Через мисрад а-хуц и Кедми получил я фотокопию многостраничной Рептильной лиры, чернового машинописного свода моих стихов и набросков с 1958 года, сокровища, ни для кого на свете, кроме меня, ломаного гроша не стоившего, а для меня превосходившего любую Голконду (оригинал этого списка тоже был получен — через голландское посольство, что ничуть не умаляло значения копии). Отснял мою бессмертную белиберду в Ленинграде Сеня Фрумкин, талантливый инженер, один из составителей ЛЕА (машинописного Ленинградского еврейского альманаха); мне так и не представилось случая отблагодарить его; отснял — обычным фотоаппаратом; сколько труда положил! На Мендлера 25 мои стихотворные опусы пришли в виде непроявленной пленки, там их проявили и отпечатали, сэкономив мне деньги, превосходившие месячную выдачу на семью; наверное, и прочли что-то или хоть заглянули в текст, да отмахнулись, как от грязи. Получил я сокровище из рук пожилого человека, Якова (Самуиловича) Голана, говорившего со мною совсем не так, как Гуревич и Кедми, а как раз сочувственно, с пониманием, — или мне это почудилось? О себе этот джентльмен рассказал невероятное. Честный сионист из социалистов, он отсидел свое в сталинских лагерях, уж не знаю, за социализм или сионизм, уцелел, вышел, через подпольные сионистские круги получил — в сталинском СССР! — польский паспорт, дававший возможность выехать сперва в Польшу, а затем, при содействии тамошних сионистов, и в Израиль — или даже еще в Палестину. И вот он со своим фальшивым паспортом оказывается в аэропорту, благополучно проходит паспортный контроль, подходит к трапу самолета — и тут человек в форме его от трапа рукою отстраняет… Всё! — думает несчастный: — опять лагеря, теперь — на всю жизнь, и смерть на чужбине… Однако ж Бог милостив. Оказалось, что советский цербер всего лишь галантность проявил за счет беженца: просил его посторониться и пропустить вперед старушку. За старушкой беженец с фальшивым паспортом вошел в самолет, долетел до Польши, оттуда благополучно добрался на родину. Был он типичный интеллигент старой израильской формации: не в советском смысле интеллигент, не специалист с высшим образованием, а человек много думавший и много натерпевшийся, очень выдержанный, философски настроенный. По-русски говорил уже не твердо.
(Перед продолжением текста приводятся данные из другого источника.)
Lemma slice_uncons (f : list byte) (off n : Z) :
  0 <= off < len f -> 1 <= n ->
  slice f off n = nth (Z.to_nat off) f x00 :: slice f (off + 1) (n - 1).
Proof.
  intros Ho Hn. replace n with (n - 1 + 1) at 1 by ring.
  apply slice_cons; lia.
Qed.

Lemma byte_at_Ok (f : list byte) (i b : Z) :
  byte_at f i = Ok b ->
  0 <= i < len f /\ b = byte_val (nth (Z.to_nat i) f x00).
Proof.
  unfold byte_at.
  destruct (Z.leb_spec 0 i) as [Hlo | Hlo]; [| discriminate].
  destruct (Z.ltb_spec i (len f)) as [Hhi | Hhi]; [| discriminate].
  cbn [andb]. intros H. injection H as <-. split; [lia | reflexivity].
Qed.

Lemma read_bytes_Ok (f : list byte) (off n : Z) (bs : list byte) :
  read_bytes f off n = Ok bs ->
  0 <= off /\ off + n <= len f /\ bs = slice f off n.
Proof.
  unfold read_bytes.
  destruct (Z.leb_spec 0 off) as [Hlo | Hlo]; [| discriminate].
  destruct (Z.leb_spec (off + n) (len f)) as [Hhi | Hhi]; [| discriminate].
  cbn [andb]. intros H. injection H as <-. auto.
Qed.

Lemma land_shiftl_low (a b n : Z) :
  0 <= a < 2 ^ n -> 0 <= n -> Z.land a (Z.shiftl b n) = 0.
Proof.
  intros Ha Hn. apply Z.bits_inj'. intros k Hk.
  rewrite Z.land_spec, Z.bits_0.
  destruct (Z.lt_ge_cases k n) as [Hlt | Hge].
  - rewrite (Z.shiftl_spec_low b n k Hlt). apply andb_false_r.
  - destruct (Z.eq_dec a 0) as [-> | Hnz].
    + rewrite Z.bits_0. reflexivity.
    + rewrite (Z.bits_above_log2 a k); [reflexivity | lia |].
      apply Z.lt_le_trans with (m := n); [| exact Hge].
      apply Z.log2_lt_pow2; lia.
Qed.

Lemma lor_shiftl_add (a b n : Z) :
  0 <= a < 2 ^ n -> 0 <= n -> Z.lor a (Z.shiftl b n) = a + b * 2 ^ n.
Proof.
  intros Ha Hn.
  pose proof (Z.add_lor_land a (Z.shiftl b n)) as H.
  rewrite land_shiftl_low in H by assumption.
  rewrite Z.shiftl_mul_pow2 in H by exact Hn.
  rewrite Z.shiftl_mul_pow2 by exact Hn. lia.
Qed.

Lemma Read16LE_Ok (f : list byte) (off v : Z) :
  Read16LE f off = Ok v ->
  0 <= off /\ off + 2 <= len f /\ 0 <= v < 65536.
Proof.
  unfold Read16LE. intros H.
  apply bind_Ok in H. destruct H as (b0 & H0 & H).
  apply bind_Ok in H. destruct H as (b1 & H1 & H).
  apply Ok_inj in H. subst v.
  apply byte_at_Ok in H0, H1. destruct H0 as [R0 ->]. destruct H1 as [R1 ->].
  pose proof (byte_val_range (nth (Z.to_nat off) f x00)) as B0.
  pose proof (byte_val_range (nth (Z.to_nat (off + 1)) f x00)) as B1.
  rewrite lor_shiftl_add by (change (2 ^ 8) with 256; lia).
  change (2 ^ 8) with 256. lia.
Qed.

Lemma Read32LE_Ok (f : list byte) (off v : Z) :
  Read32LE f off = Ok v ->
  0 <= off /\ off + 4 <= len f /\ v = field_u32 f off /\ is_u32 v.
Proof.
  unfold Read32LE. intros H.
  apply bind_Ok in H. destruct H as (b0 & H0 & H).
  apply bind_Ok in H. destruct H as (b1 & H1 & H).
  apply bind_Ok in H. destruct H as (b2 & H2 & H).
  apply bind_Ok in H. destruct H as (b3 & H3 & H).
  apply Ok_inj in H. subst v.
  apply byte_at_Ok in H0, H1, H2, H3.
  destruct H0 as [R0 E0]. destruct H1 as [R1 E1].
  destruct H2 as [R2 E2]. destruct H3 as [R3 E3].
  assert (Hs : slice f off 4
               = [nth (Z.to_nat off) f x00; nth (Z.to_nat (off + 1)) f x00;
                  nth (Z.to_nat (off + 2)) f x00;
                  nth (Z.to_nat (off + 3)) f x00]).
  { rewrite (slice_uncons f off 4) by lia.
    rewrite (slice_uncons f (off + 1) (4 - 1)) by lia.
    rewrite (slice_uncons f (off + 1 + 1) (4 - 1 - 1)) by lia.
    rewrite (slice_uncons f (off + 1 + 1 + 1) (4 - 1 - 1 - 1)) by lia.
    replace (off + 1 + 1) with (off + 2) by ring.
    replace (off + 2 + 1) with (off + 3) by ring.
    reflexivity. }
  pose proof (byte_val_range (nth (Z.to_nat off) f x00)) as B0.
  pose proof (byte_val_range (nth (Z.to_nat (off + 1)) f x00)) as B1.
  pose proof (byte_val_range (nth (Z.to_nat (off + 2)) f x00)) as B2.
  pose proof (byte_val_range (nth (Z.to_nat (off + 3)) f x00)) as B3.
  unfold field_u32. rewrite Hs. cbn [le_value]. rewrite <- E0, <- E1, <- E2, <- E3.
  rewrite E0, E1, E2, E3 in *. clear E0 E1 E2 E3.
  rewrite <- !Z.lor_assoc.
  assert (Hw : Z.lor (byte_val (nth (Z.to_nat off) f x00))
                 (Z.lor (Z.shiftl (byte_val (nth (Z.to_nat (off + 1)) f x00)) 8)
                    (Z.lor (Z.shiftl (byte_val (nth (Z.to_nat (off + 2)) f x00)) 16)
                       (Z.shiftl (byte_val (nth (Z.to_nat (off + 3)) f x00)) 24)))
               = byte_val (nth (Z.to_nat off) f x00)
                 + 256 * (byte_val (nth (Z.to_nat (off + 1)) f x00)
                 + 256 * (byte_val (nth (Z.to_nat (off + 2)) f x00)
                 + 256 * (byte_val (nth (Z.to_nat (off + 3)) f x00) + 256 * 0)))).
  { set (v0 := byte_val (nth (Z.to_nat off) f x00)) in *.
    set (v1 := byte_val (nth (Z.to_nat (off + 1)) f x00)) in *.
    set (v2 := byte_val (nth (Z.to_nat (off + 2)) f x00)) in *.
    set (v3 := byte_val (nth (Z.to_nat (off + 3)) f x00)) in *.
    replace (Z.shiftl v3 24) with (Z.shiftl (Z.shiftl v3 8) 16)
      by (rewrite Z.shiftl_shiftl by lia; reflexivity).
    rewrite <- Z.shiftl_lor.
    replace (Z.shiftl v2 16) with (Z.shiftl (Z.shiftl v2 8) 8)
      by (rewrite Z.shiftl_shiftl by lia; reflexivity).
    replace (Z.shiftl (Z.lor v2 (Z.shiftl v3 8)) 16)
      with (Z.shiftl (Z.shiftl (Z.lor v2 (Z.shiftl v3 8)) 8) 8)
      by (rewrite Z.shiftl_shiftl by lia; reflexivity).
    replace (Z.shiftl (Z.shiftl v2 8) 8) with (Z.shiftl v2 16)
      by (rewrite Z.shiftl_shiftl by lia; reflexivity).
    rewrite <- Z.shiftl_lor.
    rewrite !lor_shiftl_add by (change (2 ^ 8) with 256; lia).
    change (2 ^ 8) with 256. ring. }
  split; [lia |]. split; [lia |].
  assert (Hr : is_u32
                 (byte_val (nth (Z.to_nat off) f x00)
                  + 256 * (byte_val (nth (Z.to_nat (off + 1)) f x00)
                  + 256 * (byte_val (nth (Z.to_nat (off + 2)) f x00)
                  + 256 * (byte_val (nth (Z.to_nat (off + 3)) f x00) + 256 * 0)))))
    by (unfold is_u32, u32_mod; lia).
  rewrite Hw. rewrite wrap32_small by exact Hr. split; [reflexivity | exact Hr].
Qed.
— Мы тут развили пленку и напечатали ваши стихи, — сказал он мне. Я от неожиданности переспросил. Он понял, в чем дело; объяснил мне, что ивритский глагол липатэах (развивать) калькирует английское to develop, to process, означающий, среди прочего, проявлять пленку, — и спросил, как это будет по-русски.

Другой громадный том, машинописную антологию неподцензурной поэзии Острова, где я один — из составителей, четыреста с лишним страниц, тоже добросовестно отснятых Фрумкиным, в министерстве только развили (проявили), а печатать не стали: авода зара. Всё равно это была громадная помощь — и какое облегчение! Тексты начали возвращаться ко мне. Чего я стоил без текстов? Да и с текстами-то… но жить без них не мог.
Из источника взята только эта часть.